Renée had been in the stands when they played Hialeah High for the state baseball championship. In the ninth inning, with the score tied, Steve singled, stole second, then third, and scored on a sacrifice fly, sliding headfirst under the tag. His teammates carried him off the field. It was an ephemeral moment, but in his naivete, he believed it was the first of an endless series of joyous spectacles, drums and bugles announcing every triumph of his life.
Four hours later, Renée introduced him to the wonders of blossoming Gallic womanhood in the backseat of his Jeep, pulled into a mangrove thicket at Matheson Hammock. It was his first time, though not hers, and he completed the act even faster than he had rounded the bases. With her guidance, a second effort was more rewarding, and a third left them breathless. By dawn, he was sure no one had ever felt like this before, and he uttered the three magic words
—“I love you”—
which made Renée laugh and call him a “silly boy.”
For the next two weeks, barely a moment went by that he wasn't touching her or kissing her. Every shared experience—no matter how mundane—miniature golf, pepperoni pizza, Sting's “Every Breath You Take,” unleashed torrents of joy. Could this be anything but forever-and-ever love?

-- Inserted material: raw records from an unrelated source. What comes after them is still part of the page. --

Lemma runs_more buf f f' z :
  fits buf -> runs buf false f f' z -> inv f buf -> inv f' buf /\ (settled f' z \/ z = incomplete) /\ catches_up f f' buf.
Proof.
  intros Hfit H. remember false as eof eqn:He. induction H as [f f' z E|f h f' z E Hr IH]; intros Hi; subst eof.
  - destruct (feed_step_ok f buf false Hfit Hi) as (g & r & E' & Hg & Hcase). rewrite E in E'. simplify_eq. split; [done|].
    destruct Hcase as [(-> & _ & Hw)|[Hset Hx]].
    + split; [by right|]. destruct Hw as (_ & _ & ->). intros more e h y Hfm Hr. destruct (decide (f_stage f = fr_head)) as [Hs|Hs]; [|by eexists].
      set (f1 := f <| f_scan := length buf |>) in *. assert (Ef : rescan f1 (f_scan f) = f) by (by destruct f).
      assert (H1 : inv f1 (buf ++ more)) by (by apply inv_ext). assert (H2 : inv (rescan f1 (f_scan f)) (buf ++ more)) by (rewrite Ef; by apply inv_ext).
      inversion Hr as [? ? ? Es|? h1 ? ? Es Hr1]; subst; (destruct (head_rescan f1 (f_scan f) _ _ _ _ Hs H1 H2 Es) as (g' & Eg & Hsim)); rewrite Ef in Eg.
      * exists g'. split; [by apply runs_stop | symmetry; by apply sim_forget].
      * destruct (sim_runs _ _ _ _ _ Hr1 g' Hsim) as (g2 & Hg2 & Hsim2). exists g2. split; [by eapply runs_go | symmetry; by apply sim_forget].
    + split; [by left|]. intros more e h y _ Hr. destruct (runs_det _ _ _ _ _ _ _ (settled_runs _ _ (buf ++ more) e Hset) Hr) as [-> ->]. eexists. split; [apply runs_stop; by apply Hx | done].
  - destruct (feed_step_ok f buf false Hfit Hi) as (g & r & E' & Hg & Hcase). rewrite E in E'. simplify_eq. destruct Hcase as [_ Hx].
    destruct (IH Hg) as (H1 & H2 & H3). split; [done|]. split; [done|]. intros more e g0 y Hfm Hr0. destruct (H3 more e g0 y Hfm Hr0) as (g' & Hg' & Hf).
    exists g'. split; [eapply runs_go; [by apply Hx | done] | done].
Qed.

(** Each piece is read behind what is there already, and the end of the connection, or
    nothing more, is told last. The answers of all calls, in order. *)
Fixpoint feed_pieces (f : Framer) (acc : list byte) (pieces : list (list byte)) (eof : bool) : option (Framer * list Z) :=
  match pieces with
  | [] => '(f, r) ← feed f acc eof; Some (f, [r])
  | p :: ps =>
      '(f, r) ← feed f (acc ++ p) false;
      '(f, rs) ← feed_pieces f (acc ++ p) ps eof;
      Some (f, r :: rs)
  end.

Lemma fits_prefix a b : fits (a ++ b) -> fits a.
Proof. unfold fits. rewrite length_app. lia. Qed.

Lemma feed_pieces_spec f0 pieces eof : forall f acc,
  fits (acc ++ concat pieces) -> inv f acc -> catches_up f0 f acc ->
  exists g rs g0 r, feed_pieces f acc pieces eof = Some (g, rs) /\ runs (acc ++ concat pieces) eof f0 g0 r /\ forget g = forget g0 /\
    last rs = Some r /\ Forall (fun a => a = incomplete \/ a = r) rs /\ (forall z, settled f z -> r = z).
Proof.
  induction pieces as [|p ps IH]; intros f acc Hfit Hi Hc; cbn [feed_pieces concat] in *.
  - rewrite app_nil_r in Hfit. destruct (feed_total f acc eof Hfit Hi) as (g & z & E & Hr). run E. pose proof (Hc [] eof g z) as Hc'. rewrite app_nil_r in Hc'.
    destruct (Hc' Hfit Hr) as (g0 & Hg0 & Hf). exists g, [z], g0, z. rewrite app_nil_r. repeat split; try done; [by constructor; [right|]|].
    intros y Hset. by destruct (runs_det _ _ _ _ _ _ _ (settled_runs _ _ acc eof Hset) Hr) as [_ ->].
  - rewrite app_assoc in Hfit. pose proof (fits_prefix _ _ Hfit) as Hfit1. destruct (feed_total f (acc ++ p) false Hfit1 (inv_ext _ _ p Hi)) as (h & z & E & Hr). run E.
    destruct (runs_more _ _ _ _ Hfit1 Hr (inv_ext _ _ p Hi)) as (Hih & Hz & Hcu).
    destruct (IH h (acc ++ p) Hfit Hih) as (g & rs & g0 & r & E2 & Hr0 & Hf & Hlast & Hall & Hset).
    { intros more e g y Hfm Hrm. destruct (Hcu more e g y Hfm Hrm) as (g1 & Hg1 & Hf1). rewrite <- app_assoc in Hfm, Hg1. destruct (Hc (p ++ more) e g1 y Hfm Hg1) as (g2 & Hg2 & Hf2).
      exists g2. rewrite <- app_assoc. split; [done | congruence]. }
    run E2. exists g, (z :: rs), g0, r. rewrite app_assoc. repeat split; try done.
    + rewrite last_cons, Hlast. done.
    + constructor; [|done]. destruct Hz as [Hz| ->]; [right; symmetry; by apply Hset | by left].
    + intros y Hy. destruct (runs_det _ _ _ _ _ _ _ (settled_runs _ _ (acc ++ p) false Hy) Hr) as [-> ->]. by apply Hset.
Qed.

Then, a mere 363 hours and 17 minutes—by Steve's deranged calculation—after they had first scrunched up in the backseat of the Jeep, it ended. When Steve tried to join Renée in the cafeteria, she was sitting with Angel Castillo, the burly fullback on the football team. Baseball season was over; spring football practice was starting; and Steve had been discarded like a splintered Louisville Slugger.

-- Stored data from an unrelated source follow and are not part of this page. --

(* ===== verification/ClientResponse.v ===== *)
(** The responses the client's framer accepts: the message format of RFC 9112 for a
    response (interim responses in front, a body by status, by length, in chunks or up to
    the close), that the framer of http1_1/client/framer.v follows it, and the body the
    client reads. *)
From S2P Require Import Prelude WireBytes HttpScan HttpField HttpChunk HttpFrame ClientCodec ClientFramer.
Local Open Scope Z_scope.

(** ** The format *)

(** A chunked body and the data it carries. *)
Inductive coded_body : list byte -> list byte -> Prop :=
  | coded_last ds ext trailers :
      size_digits ds -> hexval ds = 0 -> chunk_ext ext -> Forall trailer_field trailers ->
      coded_body [] (ds ++ ext ++ CRLF ++ lines trailers ++ CRLF)
  | coded_next ds ext data more body :
      size_digits ds -> hexval ds = Z.of_nat (length data) -> data <> [] -> chunk_ext ext -> coded_body more body ->
      coded_body (data ++ more) (ds ++ ext ++ CRLF ++ data ++ CRLF ++ body).

Inductive resp_framing := RNone | RFixed (n : Z) | RChunked | RUntilClose.

#[export] Instance resp_framing_eq_dec : EqDecision resp_framing.
Proof. solve_decision. Defined.

(** One length, however often repeated ([Some None] is none at all). *)
Definition lengths_of (ls : list (list byte)) : option (option Z) :=
  match values content_length_lower ls with
  | [] => Some None
  | v :: vs => n ← resp_length v; if forallb (fun v => bool_decide (resp_length v = Some n)) vs then Some (Some n) else None
  end.

(** RFC 9112, section 6.3, for a response; its start line is a status line. *)
Definition response_framing (head_request : bool) (h : msg_head) : option resp_framing :=
  st ← status_of (request_line h);
  let tes := values transfer_encoding_lower (fields h) in
  if head_request || bodyless_status st then Some RNone
  else if negb (forallb final_chunked tes) then None
  else
    n ← lengths_of (fields h);
    Some (if negb (bool_decide (tes = [])) then RChunked else match n with Some n => RFixed n | None => RUntilClose end).

(** A 1xx response other than 101: another one follows. *)
Definition is_interim (h : msg_head) : bool :=
  match status_of (request_line h) with Some st => (st <? 200) && negb (st =? 101) | None => false end.

Definition has_option (word : list byte) (h : msg_head) : bool := existsb (has_word word) (values connection_lower (fields h)).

In the nearly twenty years since, he had refrained from even once telling a woman that he loved her. How could he? The risk of pain was too great. And now he was standing mute in the face of Victoria's challenging glare.

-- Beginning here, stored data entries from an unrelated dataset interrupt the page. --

(** C15: What the client sends, the server reads. A request written from a method and
    field names that are tokens, a target and values that pass the client's checks, and
    any body is one request to the server, whatever follows on the connection and within
    the limits the server is run with: it is framed to its last byte, and decoding gives
    back the method, the target, HTTP/1.1, the body and its length, each field by its
    name, and passes the Host check. *)
Theorem sent_request_read_back max_header max_body m target host hs bdy rest :
  let msg := write_request [] m target host (extra_headers_of hs) bdy in
  sendable m target host hs = true -> buf_fits (msg ++ rest) ->
  (0 < max_header -> Z.of_nat (length msg) - Z.of_nat (length bdy) - 2 <= max_header) -> (0 < max_body -> Z.of_nat (length bdy) <= max_body) ->
  exists req, frame_request_length_lim_idx (msg ++ rest) max_header max_body = Some (Z.of_nat (length msg)) /\
    decode_into (new_request msg) = Some (req, true) /\
    slice_text msg (method req) = m /\ slice_text msg (path req) = target /\ slice_text msg (version req) = bytes_of "HTTP/1.1" /\ slice_text msg (body req) = bdy /\
    HttpRequest.content_length req = Some (if bool_decide (bdy = []) then -1 else Z.of_nat (length bdy)) /\
    (forall name, name <> [] -> COLON ∉ name -> exists v, get_header_value_slice req name = Some v /\ is_value msg v (hd_error (omap (value_of name) (sent_fields host hs bdy)))) /\
    validate_http1 req = Some true.
Proof.
  cbn zeta. rewrite write_request_bytes. cbn [app]. set (h := sent_head m target host hs bdy). set (msg := head_bytes h ++ bdy). intros Hsend Hfits Hmh Hmb.
  assert (Hlen : Z.of_nat (length bdy) <= max_declared) by (rewrite max_declared_val; unfold buf_fits, msg in Hfits; rewrite !length_app in Hfits; lia).
  assert (Hreq : request max_header max_body h bdy) by (apply sent_request; try done; intros Hp; specialize (Hmh Hp); unfold msg in Hmh; rewrite length_app in Hmh; fold h; lia).
  destruct (sent_decodes m target host hs bdy Hsend Hlen) as (req & Ed & E1 & E2 & E3). fold h msg in Ed, E1, E2, E3. exists req. pose proof (sent_framing m target host hs bdy Hsend Hlen) as Hfr. fold h in Hfr. split.
  { rewrite (frame_complete (msg ++ rest) max_header max_body Hfits h bdy rest) by (unfold msg; rewrite <- ?app_assoc; try done; intros Hc; rewrite Hfr in Hc; by destruct (bool_decide (bdy = []))).
    f_equal. unfold msg. rewrite length_app. lia. }
  split; [done|]. split; [done|]. split; [done|]. split; [done|].
  destruct (decode_into_spec (new_request msg)) as (req' & ok & Ed' & Hbuf & Hver & Hdec). rewrite Ed in Ed'. injection Ed' as <- <-. cbn [new_request buffer] in *.
  destruct (Hdec h bdy eq_refl (req_head _ _ _ _ Hreq) (sent_space m target host hs bdy Hsend Hlen) eq_refl) as (Hf & Hb & _).
  split; [done|]. split; [rewrite (content_length_framed req h bdy max_header max_body Hbuf Hreq Hf), Hfr; by destruct (bool_decide (bdy = []))|]. split.
  - intros name Hn Hc. destruct (HttpRequest.header_value req h bdy max_header max_body Hbuf Hreq Hf name Hn) as (v & Ev & Hv). exists v. split; [done|]. rewrite Hbuf in Hv. unfold h in Hv. by rewrite (sent_values m target host hs bdy Hsend name Hc) in Hv.
  - rewrite (validate_framed req h bdy max_header max_body Hbuf Hreq Hf); [|rewrite Hbuf; apply Hver, empty_slice_in].
    pose proof (sent_one_host m target host hs bdy Hsend) as Hh. fold h in Hh. change (bytes_of "Host") with host_name. rewrite Hh. by rewrite orb_true_r.
Qed.

Lemma sent_request_read_back_witness :
  let msg := write_request [] (bytes_of "POST") (bytes_of "/v1/items?x=1") (bytes_of "api.local") (extra_headers_of [(bytes_of "Accept", bytes_of "text/plain")]) (bytes_of "hello") in
  exists req, frame_request_length_lim_idx (msg ++ bytes_of "GET") 8192 1048576 = Some (Z.of_nat (length msg)) /\
    decode_into (new_request msg) = Some (req, true) /\
    slice_text msg (method req) = bytes_of "POST" /\ slice_text msg (path req) = bytes_of "/v1/items?x=1" /\ slice_text msg (version req) = bytes_of "HTTP/1.1" /\ slice_text msg (body req) = bytes_of "hello" /\
    HttpRequest.content_length req = Some (if bool_decide (bytes_of "hello" = []) then -1 else Z.of_nat (length (bytes_of "hello"))) /\
    (forall name, name <> [] -> COLON ∉ name -> exists v, get_header_value_slice req name = Some v /\
       is_value msg v (hd_error (omap (value_of name) (sent_fields (bytes_of "api.local") [(bytes_of "Accept", bytes_of "text/plain")] (bytes_of "hello"))))) /\
    validate_http1 req = Some true.
Proof.
  apply (sent_request_read_back 8192 1048576 (bytes_of "POST") (bytes_of "/v1/items?x=1") (bytes_of "api.local") [(bytes_of "Accept", bytes_of "text/plain")] (bytes_of "hello") (bytes_of "GET"));
    [by vm_compute | by vm_compute | intros _; by vm_compute | intros _; by vm_compute].
Defined.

Victoria resisted the urge to pull him out of his chair and throw her arms around him. He had never looked so hopeless and so huggable. So different from the smart-ass she first met in court. But she steeled herself against showing any emotion other than indifference. She wouldn't reveal what she felt. How could she? She couldn't even define it herself. She didn't know what propelled her toward Solomon. But he had been right about one thing:
I kissed him. I grabbed him and kissed him deeply, passionately . . . dangerously.
So reckless. So irresponsible. So unlike her. She desperately wished she could take it back.
Or did she? With the boats creaking in their moorings and the moonlit sky swirling above, she'd molded her body to his, a yin-and-yang perfect fit. The kiss had left her disoriented and dizzy and frightened. She wanted to write it off to gin and stress and exhaustion. But in truth, she had no idea what was happening to her. Was she subconsciously trying to sabotage her relationship with Bruce? Did she have a self-esteem problem? Did she feel she didn't deserve someone so right? So damn-near-perfect it could sometimes be daunting just being with him?
Working it over now, she thought she was figuring it out.
I'm in love with Bruce and in lust with Steve.
Thank God she'd been around enough to know all about the lust factor. Relationships built on passion last about as long as the fever that accompanies the flu. When was the last time she had succumbed? Maybe six years ago—a lifetime, it seemed—there'd been Randy, a teaching pro at a tennis club in Boca Raton. Australian. Sun-bleached hair. A laugh like surf crashing on rocks. And a sexual athlete. Thank God her chiropractor's bills were covered by insurance.
She was waiting tables the summer between college and law school . . . and totally in love. Or what she mistook for love. Postadolescent lust was more like it. All those steamy nights in Randy's shoebox apartment with its wheezing air conditioner, mildewed shower curtain, and retro water bed. And one night of tears.